Emergência Hipertensiva: Definição e Manejo Correto

SES-MA - Secretaria de Estado de Saúde do Maranhão — Prova 2021

Enunciado

Em relação às emergências hipertensivas e condutas a serem adotadas é CORRETO afirmar:

Alternativas

  1. A) Emergências hipertensivas ou urgências hipertensivas têm-se lesões agudizadas de órgãos alvos e devem ser usadas preferencialmente medicações sublinguais.
  2. B) Emergências hipertensivas não têm lesão de órgão alvo, e na urgência hipertensiva tem-se lesões de órgãos alvos, mas em ambas situações devem ser usadas medicações parenterais.
  3. C) Emergências hipertensivas têm lesão de órgão alvo apenas em pacientes que já tem lesões crônicas em decorrências de uma hipertensão arterial de longa data e devem ser usadas medicações sublinguais.
  4. D) Na urgência hipertensiva têm-se lesões agudas de órgãos alvos e devem ser usadas medicações sublinguais ou parenterais.
  5. E) Emergência hipertensiva é quando há lesão aguda de órgão alvo e deve se usar preferencialmente medicações parenterais.

Pérola Clínica

Emergência hipertensiva = lesão aguda de órgão alvo + tratamento parenteral imediato.

Resumo-Chave

A distinção entre emergência e urgência hipertensiva é crucial para o manejo. A emergência hipertensiva exige redução rápida da pressão arterial com medicações parenterais devido à lesão aguda de órgão-alvo, enquanto a urgência permite redução mais gradual com medicações orais.

Contexto Educacional

As crises hipertensivas representam um desafio clínico comum e são classificadas em urgências e emergências hipertensivas. A distinção entre elas é fundamental para o manejo adequado e para evitar morbimortalidade. As emergências hipertensivas são definidas pela elevação grave da pressão arterial (geralmente PAS > 180 mmHg e/ou PAD > 120 mmHg) associada a evidências de lesão aguda e progressiva de órgãos-alvo, como cérebro, coração, rins ou grandes vasos. A fisiopatologia envolve um aumento súbito da resistência vascular sistêmica e disfunção endotelial, levando à isquemia e dano tecidual. O diagnóstico é clínico, baseado na medida da pressão arterial e na identificação de sinais e sintomas de lesão de órgão-alvo. Exemplos incluem encefalopatia hipertensiva, acidente vascular cerebral, edema agudo de pulmão, infarto agudo do miocárdio, dissecção aguda da aorta e eclâmpsia. A suspeita deve ser alta em pacientes com hipertensão conhecida ou não, que apresentem sintomas neurológicos, cardíacos ou renais agudos. O tratamento das emergências hipertensivas exige internação hospitalar, preferencialmente em UTI, e o uso de anti-hipertensivos por via parenteral, com o objetivo de reduzir a pressão arterial de forma controlada em um curto período (minutos a horas), evitando hipotensão excessiva. A escolha da medicação e a meta de pressão arterial dependem do órgão-alvo acometido. Medicações sublinguais são contraindicadas devido ao risco de hipotensão súbita e imprevisível, que pode agravar a isquemia de órgãos.

Perguntas Frequentes

Quais são os sinais de uma emergência hipertensiva?

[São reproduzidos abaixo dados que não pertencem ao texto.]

Definition rules_eval (rules : list HeadlessRule) (md : InboundContext) : bool :=
  existsb (fun r => eval r md) rules.

(** * Induction on rules *)

(** [P] holds of the rules of the sets a default rule refers to. *)
Definition all_set_rules (P : HeadlessRule -> Prop) (d : abstractDefaultRule HeadlessRule) : Prop :=
  match ruleSetItem d with
  | Some i => Forall (fun s => Forall P (RuleSet_rules s)) (setList i)
  | None => True
  end.

Section Induction.
Variable P : HeadlessRule -> Prop.
Hypothesis HDefaultHeadless : forall d, all_set_rules P d -> P (DefaultHeadlessRule d).
Hypothesis HDefault : forall d, all_set_rules P d -> P (DefaultRule d).
Hypothesis HDefaultDNS : forall d m t race, all_set_rules P d -> P (DefaultDNSRule d m t race).
Hypothesis HLogicalHeadless : forall l, Forall P (logical_rules l) -> P (LogicalHeadlessRule l).
Hypothesis HLogical : forall l, Forall P (logical_rules l) -> P (LogicalRule l).
Hypothesis HLogicalDNS : forall l t a race, Forall P (logical_rules l) -> P (LogicalDNSRule l t a race).

Lemma HeadlessRule_rules_ind rule : P rule.
Proof.
  revert rule. fix IH 1.
  intros [d|l|d|l|d m t race|l t a race].
  1: apply HDefaultHeadless. 3: apply HDefault. 5: apply HDefaultDNS.
  2: apply HLogicalHeadless. 4: apply HLogical. 6: apply HLogicalDNS.
  1,3,5: unfold all_set_rules; destruct d as [? ? ? ? ? ? ? rs ? ? ?]; cbn;
    destruct rs as [[? sets ? ?]|]; [|exact I]; cbn;
    induction sets as [|[? rules ?] sets IHs]; constructor; [|exact IHs]; cbn;
    induction rules as [|x rules IHr]; constructor; [apply IH|exact IHr].
  all: destruct l as [rules ? ? ? ?]; cbn;
    induction rules as [|x rules IHr]; constructor; [apply IH|exact IHr].
Qed.
End Induction.

(** * Match groups as sets *)

Definition bits (p : group -> bool) : Z :=
  (if p SourceAddressGroup then 1 else 0) + (if p SourcePortGroup then 2 else 0)
  + (if p DestinationAddressGroup then 4 else 0) + (if p DestinationPortGroup then 8 else 0).

Lemma done_bits p q :
  ruleGroupMatch_done (mkRuleGroupMatch (bits p) (bits q)) = all_groups (fun g => negb (p g) || q g).
Proof.
  unfold ruleGroupMatch_done, bits, all_groups, required, satisfied.
  by destruct (p SourceAddressGroup), (p SourcePortGroup), (p DestinationAddressGroup),
    (p DestinationPortGroup), (q SourceAddressGroup), (q SourcePortGroup),
    (q DestinationAddressGroup), (q DestinationPortGroup).
Qed.

Lemma lor_bits p q : Z.lor (bits p) (bits q) = bits (fun g => p g || q g).
Proof.
  unfold bits.
  by destruct (p SourceAddressGroup), (p SourcePortGroup), (p DestinationAddressGroup),
    (p DestinationPortGroup), (q SourceAddressGroup), (q SourcePortGroup),
    (q DestinationAddressGroup), (q DestinationPortGroup).
Qed.

(** The value of [DeferredIPCIDRMatchGroups]: destination addresses or nothing. *)
Definition deferred (b : bool) : Z := if b then ruleMatchDestinationAddress else 0.

Lemma andnot_deferred b q :
  andnot (deferred b) (bits q) = deferred (b && negb (q DestinationAddressGroup)).
Proof.
  unfold bits, deferred.
  by destruct b, (q SourceAddressGroup), (q SourcePortGroup), (q DestinationAddressGroup),
    (q DestinationPortGroup).
Qed.

Lemma lor_deferred a b : Z.lor (deferred a) (deferred b) = deferred (a || b).
Proof. by destruct a, b. Qed.

Lemma deferred_eqb b : (deferred b =? 0) = negb b.
Proof. by destruct b. Qed.

Lemma matchAnyItem_app l1 l2 md : matchAnyItem (l1 ++ l2) md = matchAnyItem l1 md || matchAnyItem l2 md.
Proof. apply existsb_app. Qed.

Lemma nonempty_app {A} (l1 l2 : list A) : nonempty (l1 ++ l2) = nonempty l1 || nonempty l2.
Proof. by destruct l1. Qed.

(** Whether evaluating the groups of a rule defers its address items. *)
Definition defers_items {R} (r : abstractDefaultRule R) (md : InboundContext) : bool :=
  IgnoreDestinationIPCIDRMatch md && negb (IPCIDRMatchSource md)
  && nonempty (destinationIPCIDRItems r) && negb (nonempty (destinationAddressItems r)).

Lemma set_deferred_id md : md <| DeferredIPCIDRMatchGroups := DeferredIPCIDRMatchGroups md |> = md.
Proof. by destruct md. Qed.

Lemma set_deferred_set md x y :
  md <| DeferredIPCIDRMatchGroups := x |> <| DeferredIPCIDRMatchGroups := y |>
  = md <| DeferredIPCIDRMatchGroups := y |>.
Proof. by destruct md. Qed.

Lemma matchAnyItem_if (c : bool) its md : matchAnyItem (if c then its else []) md = c && matchAnyItem its md.
Proof. by destruct c. Qed.

Lemma matchAnyItem_if_not (c : bool) its md :
  matchAnyItem (if c then [] else its) md = negb c && matchAnyItem its md.
Proof. by destruct c. Qed.

Lemma nonempty_if {A} (c : bool) (l : list A) : nonempty (if c then l else []) = c && nonempty l.
Proof. by destruct c. Qed.

Lemma nonempty_if_not {A} (c : bool) (l : list A) : nonempty (if c then [] else l) = negb c && nonempty l.
Proof. by destruct c. Qed.

Lemma item_states its md :
  nonempty its = true \/ nonempty its = false /\ matchAnyItem its md = false.
Proof. destruct its; [by right|by left]. Qed.

(** [evaluateGroups] computes the group predicates. *)
Lemma evaluateGroups_bits {R} (r : abstractDefaultRule R) md b :
  DeferredIPCIDRMatchGroups md = deferred b ->
  evaluateGroups r md =
    (mkRuleGroupMatch (bits (group_required r md)) (bits (group_satisfied r md)),
     md <| DeferredIPCIDRMatchGroups := deferred (b || defers_items r md) |>).
Proof.
  intros Hb. unfold evaluateGroups. f_equal.
  - unfold group_required, group_satisfied, bits, group_items, destinationIPCIDRMatchesSource,
      destinationIPCIDRMatchesDestination. rewrite !nonempty_app, !matchAnyItem_app,
      matchAnyItem_if, matchAnyItem_if_not, nonempty_if, nonempty_if_not.
    destruct r as [it sa sp da ip dp all rs ds rc inv]; cbn -[matchAnyItem nonempty].
    generalize (IPCIDRMatchSource md), (IgnoreDestinationIPCIDRMatch md). intros s g.
    destruct (item_states sa md) as [->|[-> ->]], (item_states sp md) as [->|[-> ->]],
      (item_states da md) as [->|[-> ->]], (item_states ip md) as [->|[-> ->]],
      (item_states dp md) as [->|[-> ->]]; cbn -[matchAnyItem];
    destruct s, g; cbn -[matchAnyItem];
      repeat (destruct (matchAnyItem _ md)); reflexivity.
  - unfold defers_items. rewrite Hb. destruct (_ && _); rewrite ?orb_true_r, ?orb_false_r.
    + f_equal. by destruct b.
    + by rewrite <- Hb, set_deferred_id.
Qed.

(** * Three-valued outcomes

    While destination addresses are unknown, a match is certain ([Yes]), ruled
    out ([No]), or pending on the addresses ([Maybe]): the engine returns [true]
    and leaves [DeferredIPCIDRMatchGroups] non-zero. *)

Inductive tri := No | Maybe | Yes.

Definition tri_of (b : bool) : tri := if b then Yes else No.
Definition tri_and (a b : tri) : tri :=
  match a, b with No, _ => No | _, No => No | Yes, Yes => Yes | _, _ => Maybe end.
Definition tri_or (a b : tri) : tri :=
  match a, b with Yes, _ => Yes | _, Yes => Yes | No, No => No | _, _ => Maybe end.
Definition tri_not (a : tri) : tri := match a with No => Yes | Maybe => Maybe | Yes => No end.
Definition tri_xor (c : bool) (a : tri) : tri := if c then tri_not a else a.
Definition tri_any {A} (f : A -> tri) (l : list A) : tri := foldr (fun x t => tri_or (f x) t) No l.
Definition tri_all {A} (f : A -> tri) (l : list A) : tri := foldr (fun x t => tri_and (f x) t) Yes l.
(** [Yes] weakened to [Maybe]. *)
Definition tri_pending (b : bool) : tri := if b then Maybe else Yes.

(** The result [p] of an evaluation started at [md] stands for the outcome [t]. *)
Definition outcome (t : tri) (md : InboundContext) (p : bool * InboundContext) : Prop :=
  match t with
  | No => fst p = false /\ exists d,
      snd p = md <| DeferredIPCIDRMatchGroups := deferred d |>
      /\ (IgnoreDestinationIPCIDRMatch md = false -> d = false)
  | Maybe => p = (true, md <| DeferredIPCIDRMatchGroups := deferred true |>)
  | Yes => p = (true, md <| DeferredIPCIDRMatchGroups := deferred false |>)
  end.

Lemma outcome_inv t md p :
  outcome t md p -> exists b d, p = (b, md <| DeferredIPCIDRMatchGroups := deferred d |>)
    /\ (t = if b then if d then Maybe else Yes else No)
    /\ (b = false -> IgnoreDestinationIPCIDRMatch md = false -> d = false).
Proof.
  destruct t, p as [b m]; cbn.
  - intros (-> & d & -> & Hd). by exists false, d.
  - intros [= -> ->]. by exists true, true.
  - intros [= -> ->]. by exists true, false.
Qed.

(** The result of a disjunction evaluated on copies of the metadata. *)
Definition any_result (md : InboundContext) (t : tri) : bool * InboundContext :=
  match t with
  | No => (false, md)
  | Maybe => (true, md <| DeferredIPCIDRMatchGroups :=
                     Z.lor (DeferredIPCIDRMatchGroups md) (deferred true) |>)
  | Yes => (true, md)
  end.

Lemma deferred_of_set md x : DeferredIPCIDRMatchGroups (md <| DeferredIPCIDRMatchGroups := x |>) = x.
Proof. done. Qed.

Uma emergência hipertensiva é caracterizada por elevação grave da pressão arterial associada a sinais de lesão aguda de órgão-alvo, como encefalopatia, AVC, infarto agudo do miocárdio, edema agudo de pulmão ou dissecção aórtica.

Qual a conduta inicial para uma emergência hipertensiva?

A conduta inicial para uma emergência hipertensiva envolve a internação em unidade de terapia intensiva e o uso de medicações anti-hipertensivas por via parenteral para uma redução controlada e rápida da pressão arterial.

Por que medicações sublinguais são contraindicadas em emergências hipertensivas?

Medicações sublinguais são contraindicadas em emergências hipertensivas devido à sua absorção imprevisível e ao risco de uma queda abrupta e descontrolada da pressão arterial, o que pode comprometer a perfusão de órgãos vitais.